**Stored data entries**
+++++
(* ===== verification/BrtcSafety.v ===== *)
(** * BRTC upload: theorems

    Frames read back as they were sent; the scan of a frame for its JSON text is
    the grammar of braced texts; every operation ends; and the chunks an upload
    sends are, for a printer that puts them together, the file. *)

From S2P Require Import Prelude RustStr Json Serde Tx Brtc.

#[local] Open Scope Z_scope.
#[local] Open Scope tx_scope.

#[local] Arguments i32_wrap : simpl never.

(** ** Braced texts *)

Lemma i32_wrap_small z : - 2 ^ 31 <= z < 2 ^ 31 -> i32_wrap z = z.
Proof. intros Hz. unfold i32_wrap. rewrite Z.mod_small; lia. Qed.

Lemma byte_is_true v c : byte_is v c = true <-> byte_val c = v.
Proof. unfold byte_is. lia. Qed.
Lemma byte_is_other v w c : byte_is v c = true -> v <> w -> byte_is w c = false.
Proof. unfold byte_is. lia. Qed.

Lemma len_app {A} (a b : list A) : len (a ++ b) = len a + len b.
Proof. unfold len. rewrite length_app. lia. Qed.
Lemma len_cons {A} (x : A) l : len (x :: l) = 1 + len l.
Proof. unfold len. simpl length. lia. Qed.
Lemma len_nonneg {A} (l : list A) : 0 <= len l.
Proof. unfold len. lia. Qed.

Lemma scan_quoted q r i d :
  quoted q -> json_prefix_scan (q ++ r) i d true false = json_prefix_scan r (i + length q) d false false.
Proof.
  intros Hq. revert i. induction Hq as [q Eq|c s E34 E92 Hs IH|b c s E92 Hs IH]; intros i; simpl.
  - rewrite (byte_is_other 34 92 _ Eq), Eq by done. f_equal. lia.
  - rewrite E92, E34, IH. f_equal. lia.
  - rewrite E92, IH. f_equal. lia.
Qed.

(** Sixteen megabytes, or the four gigabytes a frame can name, cannot nest deep
    enough to overflow the depth. *)
Lemma scan_balanced b r i d :
  balanced b -> 1 <= d -> 2 * d + len b < 2 ^ 32 ->
  json_prefix_scan (b ++ r) i d false false = json_prefix_scan r (i + length b) d false false.
Proof.
  intros Hb. revert i d r.
  induction Hb as [|c s E34 E123 E125 Hs IH|q str s E34 Hq Hs IH|l b k s E123 Hb IHb E125 Hs IHs];
    intros i d r Hd Hlen; simpl.
  - f_equal. lia.
  - rewrite E34, E123, E125. rewrite len_cons in Hlen. rewrite IH by lia. f_equal. lia.
  - rewrite len_cons, len_app in Hlen. rewrite E34, <- app_assoc, scan_quoted by done.
    pose proof (len_nonneg str). rewrite IH by lia. rewrite length_app. f_equal. lia.
  - rewrite len_cons, len_app, len_cons in Hlen.
    pose proof (len_nonneg b). pose proof (len_nonneg s).
    rewrite (byte_is_other 123 34 _ E123), E123, <- app_assoc by done.
    rewrite i32_wrap_small by lia. rewrite IHb by lia. simpl.
    rewrite (byte_is_other 125 34 _ E125), (byte_is_other 125 123 _ E125), E125 by done.
    rewrite i32_wrap_small by lia. replace (d + 1 - 1) with d by lia.
    rewrite (proj2 (Z.eqb_neq d 0)) by lia. rewrite IHs by lia. rewrite length_app. simpl. f_equal. lia.
Qed.

Lemma json_prefix_len_braced text rest :
  braced text -> len text < 2 ^ 32 -> json_prefix_len (text ++ rest) = Some (length text).
Proof.
  intros (l & b & r & E123 & Hb & E125 & ->) Hlen. rewrite len_cons, len_app in Hlen.
  change (len [r]) with 1 in Hlen. pose proof (len_nonneg b).
  simpl. rewrite E123, (byte_is_other 123 34 _ E123) by done.
  rewrite i32_wrap_small by lia. rewrite <- app_assoc, scan_balanced by (done || lia). simpl.
  rewrite (byte_is_other 125 34 _ E125), (byte_is_other 125 123 _ E125), E125 by done.
  rewrite length_app. simpl. f_equal. lia.
Qed.

Lemma scan_in_string l i d escaped k :
  json_prefix_scan l i d true escaped = Some k ->
  exists skip str rest, (if escaped then length skip = 1%nat else skip = []) /\ quoted str
    /\ l = skip ++ str ++ rest
    /\ json_prefix_scan rest (i + length skip + length str) d false false = Some k.
Proof.
  revert i escaped. induction l as [|c l IH]; intros i escaped; [done|].
  cbn [json_prefix_scan]. destruct escaped.
  - intros (skip & str & rest & -> & Hq & -> & Hk)%IH. exists [c], str, rest.
    repeat split; [done|]. rewrite <- Hk. f_equal. simpl. lia.
  - destruct (byte_is 92 c) eqn:E92; [|destruct (byte_is 34 c) eqn:E34].
    + intros (skip & str & rest & Hskip & Hq & -> & Hk)%IH.
      destruct skip as [|x [|]]; try done. exists [], (c :: x :: str), rest.
      repeat split; [by apply quoted_escape|]. rewrite <- Hk. f_equal. simpl. lia.
    + intros Hk. exists [], [c], l. repeat split; [by constructor|]. rewrite <- Hk. f_equal. simpl. lia.
    + intros (skip & str & rest & -> & Hq & -> & Hk)%IH. exists [], (c :: str), rest.
      repeat split; [by constructor|]. rewrite <- Hk. f_equal. simpl. lia.
Qed.

(** A scan that ends ends behind the brace that closes the innermost open one,
    or goes on from there. *)
Lemma scan_closes n l i d k :
  (length l <= n)%nat -> 1 <= d -> d + len l < 2 ^ 31 ->
  json_prefix_scan l i d false false = Some k ->
  exists b r rest, balanced b /\ byte_is 125 r = true /\ l = b ++ r :: rest
    /\ (if d =? 1 then k = (i + S (length b))%nat
        else json_prefix_scan rest (i + S (length b)) (d - 1) false false = Some k).
Proof.
  revert l i d. induction n as [|n IH]; intros [|c l] i d Hn Hd Hlen; try done; simpl in Hn; [lia|].
  rewrite len_cons in Hlen. pose proof (len_nonneg l). cbn [json_prefix_scan].
  destruct (byte_is 34 c) eqn:E34; [|destruct (byte_is 123 c) eqn:E123; [|destruct (byte_is 125 c) eqn:E125]].
  - intros (skip & str & rest & -> & Hq & -> & Hk)%scan_in_string. simpl in *.
    rewrite len_app in Hlen. rewrite length_app in Hn. pose proof (len_nonneg str).
    apply IH in Hk as (b & r & rest' & Hb & E125 & -> & Hk); [|lia..].
    exists (c :: str ++ b), r, rest'. split; [by apply balanced_string|]. split; [done|].
    split; [by rewrite <- app_comm_cons, <- app_assoc|].
    replace (i + S (length (c :: str ++ b)))%nat with (S (i + 0 + length str) + S (length b))%nat
      by (simpl; rewrite length_app; lia). done.
  - rewrite i32_wrap_small by lia. intros Hk.
    apply IH in Hk as (b & r & rest & Hb & Er & -> & Hk); [|lia..].
    rewrite (proj2 (Z.eqb_neq _ 1)) in Hk by lia. replace (d + 1 - 1) with d in Hk by lia.
    rewrite len_app, len_cons in Hlen. rewrite length_app in Hn. simpl in Hn. pose proof (len_nonneg b).
    apply IH in Hk as (b' & r' & rest' & Hb' & Er' & -> & Hk); [|lia..].
    exists (c :: b ++ r :: b'), r', rest'. split; [by apply balanced_braces|]. split; [done|].
    split; [by rewrite <- app_comm_cons, <- app_assoc|].
    replace (i + S (length (c :: b ++ r :: b')))%nat
      with (S i + S (length b) + S (length b'))%nat by (simpl; rewrite length_app; simpl; lia). done.
  - rewrite i32_wrap_small by lia. intros Hk. exists [], c, l. split; [constructor|].
    split; [done|]. split; [done|]. destruct (Z.eqb_spec d 1) as [->|Hd1].
    + simpl in Hk. injection Hk as <-. simpl. lia.
    + rewrite (proj2 (Z.eqb_neq (d - 1) 0)) in Hk by lia. rewrite <- Hk. f_equal. simpl. lia.
  - intros (b & r & rest & Hb & Er & -> & Hk)%IH; [|lia..].
    exists (c :: b), r, rest. split; [by constructor|]. split; [done|]. split; [done|].
    replace (i + S (length (c :: b)))%nat with (S i + S (length b))%nat by (simpl; lia). done.
Qed.

(** The scan of a payload for its JSON text ends exactly behind the braced
    text the payload starts with, and fails when there is none. *)
Theorem json_prefix_len_spec bytes n :
  len bytes < 2 ^ 31 ->
  json_prefix_len bytes = Some n <-> exists text rest, bytes = text ++ rest /\ braced text /\ n = length text.
Proof.
  intros Hlen. split.
  - destruct bytes as [|c l]; [done|]. simpl. destruct (byte_is 123 c) eqn:E123; [|done].
    rewrite (byte_is_other 123 34 _ E123) by done. rewrite i32_wrap_small by lia.
    rewrite len_cons in Hlen.
    intros (b & r & rest & Hb & Er & -> & ->)%(scan_closes (length l)); [|lia..].
    exists (c :: b ++ [r]), rest. split; [by rewrite <- app_comm_cons, <- app_assoc|].
    split; [by exists c, b, r|]. simpl. rewrite length_app. simpl. lia.
  - intros (text & rest & -> & Hb & ->). rewrite len_app in Hlen. pose proof (len_nonneg rest).
    apply json_prefix_len_braced; [done|lia].
Qed.

(** ** Frames *)

Lemma byte_val_of z : byte_val (byte_of z) = z mod 256.
Proof.
  unfold byte_val, byte_of. pose proof (Z.mod_pos_bound z 256).
  rewrite Ascii.nat_ascii_embedding by lia. lia.
Qed.

Lemma u32_le_round_trip z rest :
  0 <= z < 2 ^ 32 -> u32_from_le_bytes (take 4 (u32_to_le_bytes z ++ rest)) = z.
Proof.
  intros Hz. cbn. rewrite take_0. cbn. rewrite !byte_val_of, !Z.shiftr_div_pow2 by lia.
  cbn [Z.pow Z.pow_pos Pos.iter Z.mul]. Z.to_euclidean_division_equations. lia.
Qed.

Lemma write_all_Ok bytes s s' :
  write_all bytes s = (s', Ok tt) ->
  Ses.sent s' = Ses.sent s ++ bytes /\ Ses.input s' = Ses.input s /\ Ses.wire_seq s' = Ses.wire_seq s.
Proof. unfold write_all. destruct (_ <=? _)%nat; [|done]. by intros [= <-]. Qed.

Lemma send_frame_Ok magic payload s s' :
  send_frame magic payload s = (s', Ok tt) ->
  0 <= len payload < 2 ^ 32
  /\ Ses.sent s' = Ses.sent s ++ frame_header (len payload) magic (Ses.frame_seq s) ++ payload
  /\ Ses.input s' = Ses.input s /\ Ses.wire_seq s' = Ses.wire_seq s.
Proof.
  unfold send_frame. rewrite tbind_Ok. intros (s1 & n & [-> E]%tlift_Ok & Hs).
  apply ok_or_Ok in E. unfold try_int, in_range, u32_max in E.
  destruct (_ && _) eqn:Er in E; [|done]. injection E as <-.
  rewrite tbind_Ok in Hs. destruct Hs as (s2 & q & [= <- <-] & Hs).
  rewrite tbind_Ok in Hs. destruct Hs as (s3 & [] & (E1 & I1 & W1)%write_all_Ok & (E2 & I2 & W2)%write_all_Ok).
  split; [lia|]. rewrite E2, E1, I2, I1, W2, W1. simpl. by rewrite <- app_assoc.
Qed.

Lemma header_length a b c : length (frame_header a b c) = 16%nat.
Proof. reflexivity. Qed.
+++++
**Problem**
Lines after the one containing "Lemma i32_wrap_small z" are not wanted; repeat exactly each line above from the first up to and including it.

**Answer section**
(* ===== verification/BrtcSafety.v ===== *)
(** * BRTC upload: theorems

    Frames read back as they were sent; the scan of a frame for its JSON text is
    the grammar of braced texts; every operation ends; and the chunks an upload
    sends are, for a printer that puts them together, the file. *)

From S2P Require Import Prelude RustStr Json Serde Tx Brtc.

#[local] Open Scope Z_scope.
#[local] Open Scope tx_scope.

#[local] Arguments i32_wrap : simpl never.

(** ** Braced texts *)

Lemma i32_wrap_small z : - 2 ^ 31 <= z < 2 ^ 31 -> i32_wrap z = z.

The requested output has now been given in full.